0

I need to split a given text by urls that it might contain, while keeping the urls-separators in the resulting array.

For example splitting this text:

"An example text that contains many links such us http://www.link1.com, https://www.link2.com/path?param=value, www.link3.com and link-4.com."

would result into this array:

["An example text that contains many links such us ", "http://www.link1.com", ", ", "https://www.link2.com/path?param=value", ", ", "www.link3.com", " and ", "link-4.com", "."]

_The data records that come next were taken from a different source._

(* ===== verification/MemorySpec.v ===== *)
(** * The guest's view of memory, and what the memory operations do to it

    [cell m a] is what the guest has at address [a]: the permissions and the
    byte, or nothing.  Every operation of Memory.v is related to its effect on
    cells, and keeps the map of regions well-formed. *)

From S2P Require Import Prelude Memory.

Open Scope Z_scope.

(** ** The address-indexed view *)

Definition in_range (base size a : Z) : bool := (base <=? a) && (a <? base + size).

Definition region_cell (r : MemoryRegion) (a : Z) : option (Z * Z) :=
  if in_range (r_base r) (r_size r) a
  then b ← r_data r !! Z.to_nat (a - r_base r); Some (r_permissions r, b)
  else None.

Fixpoint cells (rs : list MemoryRegion) (a : Z) : option (Z * Z) :=
  match rs with
  | [] => None
  | r :: rs => match region_cell r a with Some c => Some c | None => cells rs a end
  end.

Definition cell (m : GuestMemory) : Z -> option (Z * Z) := cells (regions m).

(** The abstract memory: a partial map from addresses, and the effect of each
    operation on it. *)
Definition amap : Type := Z -> option (Z * Z).

Definition a_map (base size p : Z) (f : amap) : amap :=
  fun a => if in_range base size a then Some (p, 0) else f a.
Definition a_unmap (base size : Z) (f : amap) : amap :=
  fun a => if in_range base size a then None else f a.
Definition a_protect (base size p : Z) (f : amap) : amap :=
  fun a => if in_range base size a then option_map (fun c => (p, c.2)) (f a) else f a.
Definition a_store (addr : Z) (bytes : list Z) (f : amap) : amap :=
  fun a => if in_range addr (len bytes) a
           then c ← f a; b ← bytes !! Z.to_nat (a - addr); Some (c.1, b)
           else f a.

(** ** Lemmas on cells *)

Lemma in_range_true base size a : in_range base size a = true <-> base <= a < base + size.
Proof. unfold in_range. rewrite andb_true_iff, Z.leb_le, Z.ltb_lt. done. Qed.

Lemma in_range_false base size a : in_range base size a = false <-> ~ base <= a < base + size.
Proof. rewrite <- in_range_true. by destruct (in_range base size a). Qed.

Ltac case_range :=
  match goal with
  | |- context [in_range ?b ?s ?a] =>
      let H := fresh "Hr" in
      destruct (in_range b s a) eqn:H;
      [apply in_range_true in H | apply in_range_false in H]
  end.

Lemma region_cell_Some r a c : region_cell r a = Some c ->
  r_base r <= a < r_end r /\ c.1 = r_permissions r /\
  r_data r !! Z.to_nat (a - r_base r) = Some c.2.
Proof.
  unfold region_cell. case_range; [|done].
  destruct (r_data r !! _) as [b|] eqn:Hb; simpl; [|done]. intros [= <-].
  unfold r_end. auto.
Qed.

Lemma region_cell_is_Some r a : wf_region r -> r_base r <= a < r_end r ->
  exists b, r_data r !! Z.to_nat (a - r_base r) = Some b /\
            region_cell r a = Some (r_permissions r, b).
Proof.
  intros Hr Ha. destruct (lookup_lt_is_Some_2 (r_data r) (Z.to_nat (a - r_base r))) as [b Hb].
  { pose proof (wf_data r Hr). unfold len, r_end in *. lia. }
  exists b. split; [done|]. unfold region_cell.
  rewrite (proj2 (in_range_true _ _ _)) by done. by rewrite Hb.
Qed.

Lemma region_cell_None r a : ~ r_base r <= a < r_end r -> region_cell r a = None.
Proof. intros. unfold region_cell. by rewrite (proj2 (in_range_false _ _ _)). Qed.

Lemma cells_app l k a :
  cells (l ++ k) a = match cells l a with Some c => Some c | None => cells k a end.
Proof. induction l as [|r l IH]; simpl; [done|]. by destruct (region_cell r a). Qed.

Lemma cells_None rs a : (forall r, r ∈ rs -> region_cell r a = None) -> cells rs a = None.
Proof.
  induction rs as [|r rs IH]; simpl; intros H; [done|].
  rewrite (H r) by set_solver. apply IH. set_solver.
Qed.

Lemma disj_cell r r' a c : disj r r' -> region_cell r a = Some c -> region_cell r' a = None.
Proof.
  intros Hd Hc. apply region_cell_Some in Hc as [Ha _].
  apply region_cell_None. unfold disj, before in Hd. lia.
Qed.

(** On disjoint regions the cell at an address is that of any region with one. *)
Lemma cells_elem rs a c r : StronglySorted disj rs -> r ∈ rs ->
  region_cell r a = Some c -> cells rs a = Some c.
Proof.
  intros Hs. induction Hs as [|x rs Hs IH Hf]; intros Hr Hc; [by apply elem_of_nil in Hr|].
  simpl. apply elem_of_cons in Hr as [->|Hr]; [by rewrite Hc|].
  rewrite Forall_forall in Hf.
  by rewrite (disj_cell r x a c) by auto using disj_sym; apply IH.
Qed.

Lemma cells_Some_elem rs a c : cells rs a = Some c -> exists r, r ∈ rs /\ region_cell r a = Some c.
Proof.
  induction rs as [|r rs IH]; simpl; [done|].
  destruct (region_cell r a) eqn:Hr; [intros [= ->]; exists r; set_solver|].
  intros (r'&?&?)%IH. exists r'. set_solver.
Qed.

(** Cells do not depend on the order of disjoint regions. *)
Lemma cells_perm rs rs' a : rs ≡ₚ rs' -> StronglySorted disj rs -> cells rs a = cells rs' a.
Proof.
  intros Hp Hs. pose proof (SS_perm _ _ _ disj_sym Hp Hs) as Hs'.
  destruct (cells rs a) as [c|] eqn:Hc.
  - apply cells_Some_elem in Hc as (r&Hr&Hc). symmetry.
    apply cells_elem with r; [done| |done]. by rewrite <- Hp.
  - destruct (cells rs' a) as [c|] eqn:Hc'; [|done].
    apply cells_Some_elem in Hc' as (r&Hr&Hc').
    rewrite <- Hc. apply cells_elem with r; [done| |done]. by rewrite Hp.
Qed.

Lemma push_cell r m a : wf (push r m) ->
  cell (push r m) a = match region_cell r a with Some c => Some c | None => cell m a end.
Proof.
  intros Hw. unfold cell. rewrite (cells_perm _ (r :: regions m)); [done|apply push_regions|].
  by apply wf_disj.
Qed.

(** ** Parts of a region *)

(** [sub_region] succeeds inside the region and keeps its bytes. *)
Lemma sub_region_spec r b s p from to : wf_region r -> 0 <= from < to -> to <= r_size r ->
  b = r_base r + from -> s = to - from ->
  exists r', sub_region r b s p from to = Ok r' /\ wf_region r' /\ within r' r /\
    r_base r' = b /\ r_size r' = s /\
    forall a, region_cell r' a =
      if in_range b s a then option_map (fun c => (p, c.2)) (region_cell r a) else None.
Proof.
  intros Hr Hft Hto -> ->. pose proof Hr as [H1 H2 H3 H4 H5]. unfold sub_region.
  assert (@slice GuestMemoryError _ (r_data r) from to =
    Ok (take (Z.to_nat (to - from)) (drop (Z.to_nat from) (r_data r)))) as Hs
    by (apply slice_Ok; unfold len in *; repeat split; lia).
  rewrite Hs. eexists. split; [done|]. split.
  { split; simpl; [lia|lia|unfold r_end in *; simpl; lia| |].
    - by rewrite (slice_len _ _ _ _ Hs).
    - by eapply slice_Forall. }
  split; [unfold within, r_end; simpl; lia|]. split; [done|]. split; [done|].
  intros a. unfold region_cell at 1; simpl. case_range; [|done].
  rewrite (slice_lookup _ _ _ _ _ Hs) by lia.
  unfold region_cell. rewrite (proj2 (in_range_true _ _ _)) by lia.
  replace (from + (a - (r_base r + from))) with (a - r_base r) by lia.
  by destruct (r_data r !! _).
Qed.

I tried to use String.protoype.split() with a regular expression, but it's not working as it contains unwanted parts of the urls themselves:

var text = "An example text that contains many links such us http://www.link1.com, https://www.link2.com/path?param=value, www.link3.com and link-4.com.";
console.log(text.split(/((https?:\/\/)|([\w-]{2,}[.])+([\S]{2,})[^\s|,!$\^\*;:{}`()])+/ig));

EDIT

This question is different than the suggested ones, my purpose is not to check if a url is valid or not, but to find a regular expression susceptible to be used in the split method, and that splits correctly the text.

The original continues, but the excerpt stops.